Namun Jaksa Agung berpendapat, pada pilihan kedua terkait Densus Tipikor mereka berkoordinasi seperti densus teroris, dimana di kejaksaan juga ada desk soal teroris. Maka Kejaksaan akan membentuk satgas tipikor, jadi densus ini nanti berkoordinasi dengan satgas tipikor.

Disebutkan Trimedya landasan hukum pembentukan Densus Tipikor mengacu pada UU No 2/2002 tentang Polri. "Sama dengan pembentukan densus teroris, tidak ada yang ilegal pembentukan Densus Tipikor ini," jelasnya.

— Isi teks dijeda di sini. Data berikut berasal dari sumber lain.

(* ===== verification/StackExamples.v ===== *)
(** * The stack on concrete inputs *)

From S2P Require Export Stack.

Import Reference NetReference.

#[local] Instance example_profile : Profile := dev.

Module StackExample.
#[export] Instance clock : Clock Z := {| now t := (t, t + 1) |}.

Abbreviation inner := (link node).
Abbreviation packet := (DtcpPacket (DiscoPacket DtpPacket)).

Definition here : SocketAddr := SockV4 (MkSockV4 (MkV4 Byte.x0a Byte.x00 Byte.x00 Byte.x01) 4000).
Definition there : SocketAddr := SockV4 (MkSockV4 (MkV4 Byte.x0a Byte.x00 Byte.x00 Byte.x02) 4001).

(** Two sockets just bound, and the channel 7 from the first to the second. *)
Definition socket_at (a : SocketAddr) : Dtp.InnerDtpSocket (K:=node) :=
  Dtp.MkInner (MkNode a [] []) slab_new ∅ ∅ sq_new.

Definition channel7 : Dtp.Channel := Dtp.MkChannel (from_socket_addr there) Byte.x07.

Definition fresh_link : inner := MkLink (socket_at here) (socket_at there).

Lemma socket_at_Inv a : Inv (socket_at a).
Proof. split; intros *; cbn; try by rewrite lookup_empty. Qed.

Lemma fresh_link_ok : link_ok channel7 fresh_link.
Proof. split; try apply socket_at_Inv; try done; constructor. Qed.

(** The two parties of a session. *)
Definition party (k : PublicKey) : EfcpChannel (S:=inner) (C:=Z) :=
  MkEfcpChannel (MkDtcpChannel (DiscoChannel_new fresh_link (7 : Z)) true 0
    (MkTimer false 0 0) (MkTimer false 0 0) 0) k (lit "/ping/1.0") None.

Definition hello : list byte := [Byte.x68; Byte.x69].
Definition world : list byte := [Byte.x79; Byte.x6f; Byte.x75].

Definition packet_of (s : list byte) : packet :=
  default (MkDtcpPacket (MkDiscoPacket uninitialized)) (from_slice (Q:=packet) s).

Definition calls : list (channel_call packet) :=
  [CallSend (packet_of hello); CallRecv; CallSend (packet_of world)].

Lemma calls_fit : Forall (fitting_call (K:=node)) calls.
Proof.
  repeat apply Forall_cons_2; try exact I; try apply Forall_nil_2;
    (eexists; split; [reflexivity|vm_compute; discriminate]).
Qed.

#[local] Instance channel7_Channel : Channel inner DtpPacket := link_Channel channel7.

(** The first message is received, the second is in flight, in a datagram
    that starts with the channel id. *)
Definition outcome_of : option (list (list byte) * list (list byte)) :=
  match run_calls calls (MkEnds fresh_link (party Byte.x62) (party Byte.x61)) with
  | Return rs e => Some (payloads rs, (λ x, take 1 x.1.1) <$> coming (Dtp.socket (peer (medium e))))
  | _ => None
  end.

Example outcome_eq : outcome_of = Some ([hello], [[Byte.x07]]).
Proof. vm_compute. reflexivity. Qed.

Lemma stack_delivers_witness :
  match run_calls calls (MkEnds fresh_link (party Byte.x62) (party Byte.x61)) with
  | Return rs e => [hello; world] =
      payloads rs ++ ((λ w, drop 3 (disco_plain (cipher (far e)) w)) <$> link_pending channel7 (medium e))
  | _ => False
  end.
Proof.
  pose proof (stack_delivers channel7 calls fresh_link (party Byte.x62) (party Byte.x61)
    calls_fit fresh_link_ok eq_refl eq_refl) as H.
  assert (match run_calls calls (MkEnds fresh_link (party Byte.x62) (party Byte.x61))
    with Return _ _ => True | _ => False end) as Hret by (vm_compute; exact I).
  destruct (run_calls calls _) as [rs e| | | |]; try done.
  apply H. split; [done|by vm_compute].
Defined.
End StackExample.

Menyusul segala kesiapan itu Polri pun menargetkan Densus Tipikor sudah terbentuk pada akhir tahun 2017 ini,  dan akan efektif beroperasi pada tahun 2018. Bahkan
Polri mengajukan anggaran sebesar Rp 2,6 triliun untuk pembentukan Densus Tipikor ini. Rencananya lembaga ini akan menjalankan sistem anggaran at cost, yakni ada anggaran yang berlebih bisa dikembalikan lagi ke negara.


TAK DIRESTUI WAPRES - Rencana Komisi III dan Kapolri awalnya memperoleh angin dari Presiden. Sebab menangggapi  pembentukan Densus Tipikor ini, Presiden Jokowi sempat menyatakan yang terpenting pemberantasan korupsi bisa kuat dan dipercepat.

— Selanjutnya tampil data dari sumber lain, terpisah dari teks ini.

(* ===== verification/EfcpAgreement.v ===== *)
(** * Two honest parties complete the handshake

    The handshake of an initiator and a responder over a link that delivers
    what is sent: both end, with the protocol their negotiation agrees on,
    each other's keys, and channels that read each other. *)

From S2P Require Export Dialogue.

(** ** Negotiation: whose turn it is *)

Section turns.
Context {DC : DiscoCrate}.

Definition proto_ok (p : Protocol) : Prop := utf8 p = true ∧ (length p ≤ 255)%nat.

(** [m], sent by [other], is on its way to [me]. *)
Definition turn (m : Message) (me other : Negotiation) : Prop :=
  finished me = false ∧ accepted me = None ∧
  match m with
  | Propose p => finished other = false ∧ accepted other = None ∧ proto_ok p
  | _ => finished other = true
  end ∧ Forall proto_ok (protocols me) ∧ Forall proto_ok (protocols other).

Lemma turn_message m me other : turn m me other →
  match m with
  | Propose _ => ∃ m' me', message m me = Return (Some m') me' ∧ turn m' other me'
  | _ => ∃ me', message m me = Return None me' ∧ finished me' = true ∧ finished other = true
  end.
Proof.
  intros (Hf & Ha & Hm & Hps & Hqs). destruct m as [p| |].
  - destruct Hm as (Hf' & Ha' & Hp). rewrite message_propose by done. case_decide.
    { by eexists _, _. }
    destruct (protocols me !! tried me) as [q|] eqn:Eq; eexists _, _; split; try done.
    pose proof (Forall_lookup_1 _ _ _ _ Hps Eq) as [? ?]. by split_and!.
  - eexists. by rewrite message_accept.
  - eexists. by rewrite message_fail.
Qed.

"Saya pernah mendengar memang Pak Kapolri sudah melaporkan kepada Presiden. Nah sekali lagi concern Presiden adalah Densus Antikorupsi ini nantinya harus bisa mempercepat upaya pemberantasan korupsi. Yang kedua, juga harus ada sinergitas antara Polri, KPK, dan Kejaksaan," ujar Juru Bicara Presdien Johan Budi di Kantor Staf Presiden, Jl Veteran, Jakarta, Selasa (17/10).

Kepresidenan juga menyatakan tak khawatir dengan risiko Densus Tipikor ini bakal mengeliminasi peranan KPK dalam menangani permasalahan korupsi.

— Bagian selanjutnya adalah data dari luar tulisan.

Lemma run_t_responder fuel identity protocols remote_addr (st : S * C) :
  run_thread (t_responder fuel identity protocols remote_addr) st =
    responder fuel identity protocols remote_addr st.
Proof using AL.
  unfold t_responder, responder. run.
  rewrite run_then. erewrite run_t_in_clear by apply run_t_responder_loop.
  destruct (in_clear _ st) as [[[[session n] ext] next] st1| | | |]; try done.
  rewrite run_then, run_atomically. destruct (remote_static session) as [r|]; [|done]. cbn [unwrap mret M_ret].
  apply run_t_in_sealed. intros c. rewrite run_then, run_t_responder_negotiate.
  destruct (responder_negotiate fuel n ext next c) as [[n2 ext'] c1| | | |]; try done.
  rewrite run_then, run_atomically. by destruct (settle n2 c1).
Qed.
End runs.

(** ** The socket's calls

    The multiplexing socket may be one of several in a state [S]: [call] makes
    a call on it, [next] is the stream of its channels, and [chan] the channel
    of a handle. *)

Section EfcpSocket.
Context {BC : BytesCrate} {BO : ByteOrderCrate} {SQ : SegQueueCrate} {SL : SlabCrate} {PR : Profile}.
Context {DC : DiscoCrate} {DS : DiscoSession DC}.
Context {K : Type} `{!UdpExt K} `{!UdpSocket K} {C : Type} `{!Clock C}.

#[local] Abbreviation inner := (Dtp.InnerDtpSocket (K:=K)).

Section in_state.
Context {S : Type} (call : ∀ A, M io_error inner A → M io_error S A).
Context (next : M io_error inner Dtp.DtpChannel) (chan : Dtp.DtpChannel → Channel S DtpPacket).

#[local] Abbreviation connected := (Dtp.DtpChannel * EfcpChannel (S:=S) (C:=C))%type.

Definition t_on_dtp {E A} (f : io_error → E) (m : M io_error inner A) : M E (S * C) A :=
  map_err f (zoom fst (λ s st, (s, st.2)) (call _ m)).

Definition t_owning {A} (ch : Dtp.DtpChannel) (t : thread HandshakeError (S * C) A)
    : thread HandshakeError (S * C) A :=
  t_catch (λ e, t_on_dtp Io (Dtp.DtpChannel_drop ch);; throw e) t.

Definition t_incoming (fuel : nat) (self : EfcpSocket) : thread HandshakeError (S * C) connected :=
  channel ← atomically (t_on_dtp Io next);
  let peer_addr := Dtp.DtpChannel_peer_addr channel in
  efcp ← t_owning channel
    (t_responder (AC:=one_section (Channel0:=chan channel)) fuel
       (identity self) (socket_protocols self) peer_addr);
  mret (channel, efcp).

Definition t_dial (fuel : nat) (self : EfcpSocket) (d : Dial) : thread HandshakeError (S * C) connected :=
  channel ← atomically (t_on_dtp Io (Dtp.DtpSocket_outgoing (dial_peer_addr d) (dial_channel d)));
  efcp ← t_owning channel
    (t_initiator (AC:=one_section (Channel0:=chan channel)) fuel
       (identity self) (socket_protocols self) (remote_public d));
  mret (channel, efcp).
End in_state.

(** On a socket of their own. *)
Lemma run_t_owning {A} ch (t : thread HandshakeError (inner * C) A) m st :
  run_thread t st = m st → run_thread (t_owning (λ _ m, m) ch t) st = owning ch m st.
Proof. intros Ht. unfold t_owning, owning. rewrite run_t_catch, Ht. by destruct (m st). Qed.

(** What awaits split, polling puts together.  The tasks of [dial] and
    [incoming], cut into sections at every await of the channel below, make up
    the calls that the handshake theorems are about: with everything they need
    at hand, they return, fail, wait and panic as those do, in the same state,
    through all the layers of the stack. *)
Theorem tasks_compose fuel (self : EfcpSocket) (d : Dial) (st : inner * C) :
  run_thread (t_dial (λ _ m, m) (λ ch, Dtp.DtpChannel_Channel fuel ch) fuel self d) st = dial fuel self d st ∧
  run_thread (t_incoming (λ _ m, m) (Dtp.Incoming_poll_next fuel) (λ ch, Dtp.DtpChannel_Channel fuel ch)
    fuel self) st = efcp_incoming fuel self st.
Proof.
  split.
  - unfold t_dial, dial. run. rewrite run_then, run_atomically. unfold t_on_dtp, on_dtp.
    destruct (map_err _ _ st) as [ch st1| | | |]; try done. rewrite run_then.
    erewrite run_t_owning by apply (run_t_initiator (AL:=one_section_laws)). by destruct (owning ch _ st1).
  - unfold t_incoming, efcp_incoming. run. rewrite run_then, run_atomically. unfold t_on_dtp, on_dtp.
    destruct (map_err _ _ st) as [ch st1| | | |]; try done. rewrite run_then.
    erewrite run_t_owning by apply (run_t_responder (AL:=one_section_laws)). by destruct (owning ch _ st1).
Qed.
End EfcpSocket.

"Kalau menurut penjelasan Pak Kapolri (Jenderal Tito Karnavian) kan tidak (Densus Tipikor bukan melemahkan KPK), namun dalam rangka untuk memperkuat (pemberantasan korupsi), dan sinergi itu digaris bawahi oleh Polri, oleh Kapolri. Ini saya baca," tutur Johan

Namun belakangan usulan tersebut justru ditolak oleh  Wakil Presiden Jusuf Kalla (JK). Wapres justru meminta pemberantasan korupsi tetap berada di tangan Komisi Pemberantasan Korupsi (KPK).

"Jadi cukup biar KPK dulu,  toh sebenarnya polisi, kejaksaan juga masih bisa menjalankan tugas itu. Tidak berarti perlu ada tim baru untuk melakukan itu. Tim yang ada sekarang juga bisa," kata JK di kantor Wapres, Jalan Medan Merdeka Utara, Jakarta Pusat, Selasa (17/10).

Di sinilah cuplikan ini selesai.